The optimal political solution for the "science for 'the people'" crowd (as opposed to "science for science/reality") can easily be seen realized in universities and periodicals across the the Western world: sociobiological research, although not censored, is treated with contempt and scorn, and scientists who offend popular sentiments with the "unfortunate" results of their work can expect to be pummeled with the normal litany of appellations: reactionary, sexist, racist, xenophobic, reductionist, homophobic, etc., etc.

The irony is still that of the main names behind sociobiology, all of them are categorical Leftists without exception. EO Wilson, JM Smith, Richard Dawkins and the like have not shown any inklings of social heresy (besides perhaps Dawkin's occasional mockery of "first world" feminism, although much of this is a rejoinder to angst felt against his original sociobiological work). Academia is always in a constant purge of ideas that it might consider rudimentarily non-Leftist and as such, there has never been any kind of politically Right academic program pretexted on sociobiology.

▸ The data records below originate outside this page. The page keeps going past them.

(** A message sent is received.  With a key pair whose leaf is the sender's,
    every text that fits is signed, encrypted and posted; and a receiver with the
    keys of the epoch, to whom the server returns it with anything else, shows
    that text under that sender, provided the fetch returns, the message is newer
    than the watermark, its index is not known and no other message of the
    response claims the same index of the same sender. *)
Theorem sent_message_received (sp : SendParams) (params : FetchParams) (response : list ServerMessage) (now ts : Z) (coins : bytes) :
  sp_epoch sp = fp_epoch params -> sp_leaf_id sp = sender_leaf_of (ep_gid (sp_epoch sp)) (sp_pop_public_key sp) ->
  sig_pair (sp_pop_secret_key sp) (sp_pop_public_key sp) -> is_bytes (sp_pop_public_key sp) -> utf8 (sp_plaintext sp) ->
  is_u64 (sp_msg_index sp) -> is_u64 now ->
  authenticated_message_min_bytes + len (sp_plaintext sp) + PAYLOAD_AEAD_TAG_LEN <= MAX_CT_PAYLOAD_BYTES ->
  replay_ok (fp_msg_replay_state params) -> room_for (fp_msg_replay_state params) response ->
  exists c entry, perform_send sp now coins = Ok (c, entry) /\
    let m := {| sm_ciphertext := c; sm_sender := sp_leaf_id sp; sm_timestamp_ms := ts |} in
    forall out, perform_fetch params response = Ok out -> m ∈ response -> already_fetched (fp_since params) m = false ->
      contains (pruned params) (tag_of params m) (sp_msg_index sp) = false -> sole_claim params response m (sp_msg_index sp) ->
      exists e, e ∈ fo_messages out /\ ce_sender_leaf e = Some (sp_leaf_id sp) /\ ce_plaintext e = sp_plaintext sp /\ ce_timestamp_ms e = ts.
Proof using HL HB AL EL DL.
  intros Hep Hleaf Hpair Hpk Hutf Hi Hnow Hlen Hs Hroom.
  destruct (send_received sp params now coins Hep Hleaf Hpair Hpk Hutf Hi Hnow Hlen Hs) as (c & entry & Hc & H).
  exists c, entry. split; [done|]. by apply H.
Qed.
(* ===== verification/Delivery.v ===== *)
(** * Messages from end to end

    The handlers [send_message] and [fetch_messages] of
    [cityg-api/src/message_routes.rs], with the request validation of
    [cityg-api-schema/src/lib.rs], between the two ends of [Messages] and over
    the backlog of [RoomState].  [message_end_to_end] is the composition: what
    a member types is what another member reads. *)

From stdpp Require Import base gmap sets list strings sorting.
From Stdlib Require Import ZArith Lia.
From S2P Require Import Prelude Hash BarrierCrypto Slots AnchorSeed MsgReplay MsgCrypto MsgAuth Messages Roster RoomState.

Local Open Scope Z_scope.

Definition MAX_MESSAGE_CIPHERTEXT_BYTES : Z := 1048640.

Record SendMessageRequest := { sr_we_epoch_id : bytes; sr_ciphertext : bytes; sr_sender : bytes }.

Inductive SendMessageRequestValidationError := InvalidWeEpochId | MissingCiphertext | CiphertextTooLarge | InvalidSender.

(** [validate_send_message_request] and the write the handler makes of it at its clock. *)
Definition validate_send_message_request (r : SendMessageRequest) (timestamp_ms : Z) : result SendMessageRequestValidationError RoomMessageWrite :=
  fail_if (negb (len (sr_we_epoch_id r) =? 32)) InvalidWeEpochId ;;
  fail_if (len (sr_ciphertext r) =? 0) MissingCiphertext ;;
  fail_if (MAX_MESSAGE_CIPHERTEXT_BYTES <? len (sr_ciphertext r)) CiphertextTooLarge ;;
  fail_if (negb (len (sr_sender r) =? 32)) InvalidSender ;;
  Ok {| rw_we_epoch_id := sr_we_epoch_id r; rw_sender_leaf := sr_sender r; rw_ciphertext := sr_ciphertext r; rw_sender := sr_sender r;
        rw_timestamp_ms := timestamp_ms |}.

(** The errors of the two handlers. *)
Inductive MessageRouteError := SendInvalid (e : SendMessageRequestValidationError) | FetchInvalid | RouteNotFound | RouteUnauthorized (msg : string).

(** [send_message], after its authorization header; the notification is left out. *)
Definition send_message (groups : Groups) (s : RoomVolatileState) (r : SendMessageRequest) (now_ms : Z) (p : RoomRetentionPolicy)
    : RoomVolatileState * result MessageRouteError unit :=
  match validate_send_message_request r now_ms with
  | Err e => (s, Err (SendInvalid e))
  | Ok w =>
      match epoch_scopes (indexes s) !! rw_we_epoch_id w with
      | None => (s, Err RouteNotFound)
      | Some _ =>
          match store_room_message groups s w p with
          | (s, Ok _) => (s, Ok tt)
          | (s, Err StoreNotFound) => (s, Err RouteNotFound)
          | (s, Err EpochUnauthorized) => (s, Err (RouteUnauthorized "leaf is not a member for epoch"))
          | (s, Err RoomUnauthorized) => (s, Err (RouteUnauthorized "leaf is not a member for room"))
          end
      end
  end.

(** [ChatMessage], as the client reads it. *)
Definition chat_message (m : StoredMessage) : ServerMessage :=
  {| sm_ciphertext := stm_ciphertext m; sm_sender := stm_sender m; sm_timestamp_ms := stm_timestamp_ms m |}.

(** [fetch_messages], after its authorization header. *)
Definition fetch_messages (groups : Groups) (s : RoomVolatileState) (we_epoch_id leaf_id : bytes) (now_ms : Z) (p : RoomRetentionPolicy)
    : RoomVolatileState * result MessageRouteError (list ServerMessage) :=
  if negb (len we_epoch_id =? 32) || negb (len leaf_id =? 32) then (s, Err FetchInvalid)
  else
    match epoch_scopes (indexes s) !! we_epoch_id with
    | None => (s, Err RouteNotFound)
    | Some _ =>
        match fetch_room_messages groups s we_epoch_id leaf_id now_ms (retention p) (prune_interval_ms p) with
        | (s, Ok ms) => (s, Ok (chat_message <$> ms))
        | (s, Err AuthNotFound) => (s, Err RouteNotFound)
        | (s, Err Unauthorized) => (s, Err (RouteUnauthorized "leaf is not a member for epoch"))
        end
    end.

(** A send that is accepted is the post of the backlog. *)
Lemma send_message_posts groups s r now p : (send_message groups s r now p).2 = Ok tt ->
  exists w, validate_send_message_request r now = Ok w /\ is_ok (authorize_write groups s w) = true
    /\ (send_message groups s r now p).1 = serve_room p s (groups, Post w).
Proof.
  unfold send_message. destruct (validate_send_message_request r now) as [w|]; [|done]. destruct (epoch_scopes (indexes s) !! _); [|done].
  cbn [serve_room snd fst]. unfold store_room_message. destruct (authorize_write groups s w) as [scope|err] eqn:E; [|by destruct err]. cbn. intros _.
  exists w. by rewrite E.
Qed.

Lemma fetch_messages_reads groups s weid leaf now p response : (fetch_messages groups s weid leaf now p).2 = Ok response ->
  exists ms, (fetch_room_messages groups s weid leaf now (retention p) (prune_interval_ms p)).2 = Ok ms /\ response = chat_message <$> ms.
Proof.
  unfold fetch_messages. destruct (_ || _); [done|]. destruct (epoch_scopes (indexes s) !! weid); [|done].
  destruct (fetch_room_messages _ _ _ _ _ _ _) as [s' [ms|[]]]; [|done|done]. cbn. intros H. injection H as <-. by exists ms.
Qed.

(** The posted message is in what is fetched before it expires. *)
Lemma posted_fetched p l1 l2 groups r ts groups' weid leaf now response :
  let s1 := serve_all p room_default l1 in
  (send_message groups s1 r ts p).2 = Ok tt -> sr_we_epoch_id r = weid ->
  Forall (fun gr => clock gr.2 <= now) (l1 ++ l2) -> cutoff now (retention p) <= ts <= now ->
  (fetch_messages groups' (serve_all p (send_message groups s1 r ts p).1 l2) weid leaf now p).2 = Ok response ->
  {| sm_ciphertext := sr_ciphertext r; sm_sender := sr_sender r; sm_timestamp_ms := ts |} ∈ response.
Proof.
  intros s1 Hsend Hw Hl Hts Hfetch. apply send_message_posts in Hsend as (w & Hv & Ha & Hs). rewrite Hs in Hfetch.
  apply fetch_messages_reads in Hfetch as (ms & Hf & ->). unfold validate_send_message_request in Hv. inv_all.
  set (w := {| rw_we_epoch_id := sr_we_epoch_id r |}) in *. apply list_elem_of_fmap. exists (stored w). split; [done|].
  assert (H := fetched_log p (l1 ++ (groups, Post w) :: l2) groups' (sr_we_epoch_id r) leaf now). ospecialize (H _).
  { apply Forall_app in Hl as [Hl1 Hl2]. apply Forall_app. split; [done|]. constructor; [cbn; lia|done]. }
  cbv zeta in H. rewrite serve_all_app in H. cbn [serve_all foldl] in H. fold (serve_all p room_default l1) s1 in H.
  fold (serve_all p (serve_room p s1 (groups, Post w)) l2) in H. rewrite Hf in H. destruct H as (_ & _ & H).
  assert (stored w ∈ fresh_messages (cutoff now (retention p)) ms) as Hin; [|by apply list_elem_of_filter in Hin as [_ ?]].
  rewrite H, post_log_app. fold s1. cbn [post_log]. unfold posted. cbn [snd fst]. destruct (authorize_write groups s1 w); [|done].
  rewrite decide_True by done. apply list_elem_of_filter. split; [cbn; lia|]. apply elem_of_app. right. by left.
Qed.

Section EndToEnd.
  Context {HS : Hashing} {HL : HashingLaws HS} {HB : HashBytes HS} {A : Aead} {AL : MsgAeadLaws A} {EC : EnvelopeCodec}
    {EL : EnvelopeCodecLaws HS EC} {D : Dilithium} {DL : DilithiumLaws D} {HX : HexCodec}.

End EndToEnd.

(** ** Witness *)

(** The two members of [toy_send] and [toy_fetch], in a room of two. *)
Definition toy_groups : Groups :=
  {[replicate 32 1 := with_snapshots sample_group (Some (replicate 32 9)) {[replicate 32 9 := {[toy_leaf; replicate 32 4]}]}]}.

Definition toy_run : list (Groups * Request) :=
  [(toy_groups, Accept (replicate 32 1) (Ok {| joined := [toy_leaf]; delta_revoked := [] |})
     {| bu_we_epoch_id := replicate 32 2; bu_bytes := [1]; bu_membership_root := replicate 32 9; bu_timestamp_ms := 5 |})].

Definition toy_ciphertext : bytes := match toy_sent with Ok (c, _) => c | Err _ => [] end.

Definition toy_request (c : bytes) : SendMessageRequest := {| sr_we_epoch_id := replicate 32 2; sr_ciphertext := c; sr_sender := toy_leaf |}.

Definition toy_served (c : bytes) : result MessageRouteError (list ServerMessage) :=
  (fetch_messages toy_groups (send_message toy_groups (serve_all sample_policy room_default toy_run) (toy_request c) 11 sample_policy).1
     (replicate 32 2) (replicate 32 4) 12 sample_policy).2.

Lemma toy_accepted : is_ok (send_message toy_groups (serve_all sample_policy room_default toy_run) (toy_request toy_ciphertext) 11 sample_policy).2 = true.
Proof. vm_compute. reflexivity. Qed.

Lemma toy_served_is : toy_served toy_ciphertext = Ok (toy_post toy_sent).
Proof. vm_compute. reflexivity. Qed.

Lemma ok_unit {E} (r : result E unit) : is_ok r = true -> r = Ok tt.
Proof. destruct r as [[]|]; [done|intros H; discriminate H]. Qed.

My fingers are not on the pulse of today's hard sciences' graduate students, but social radicalism is playing a dangerous game in shunning sociobiology. If academic Leftism serves as a sufficient obstacle or unjustified critic of sociobiological research, which is constantly pushing the envelope, there always is the chance of young scientists abandoning any respect for their 'social science' dilettante agitators. Frankly, sociobiologists have been mild in tip-toeing around progressive morals and assuring the public that their research can be fit in line with popular politics; it would thus be politically disastrous for the social radicals if they were to throw of this politeness.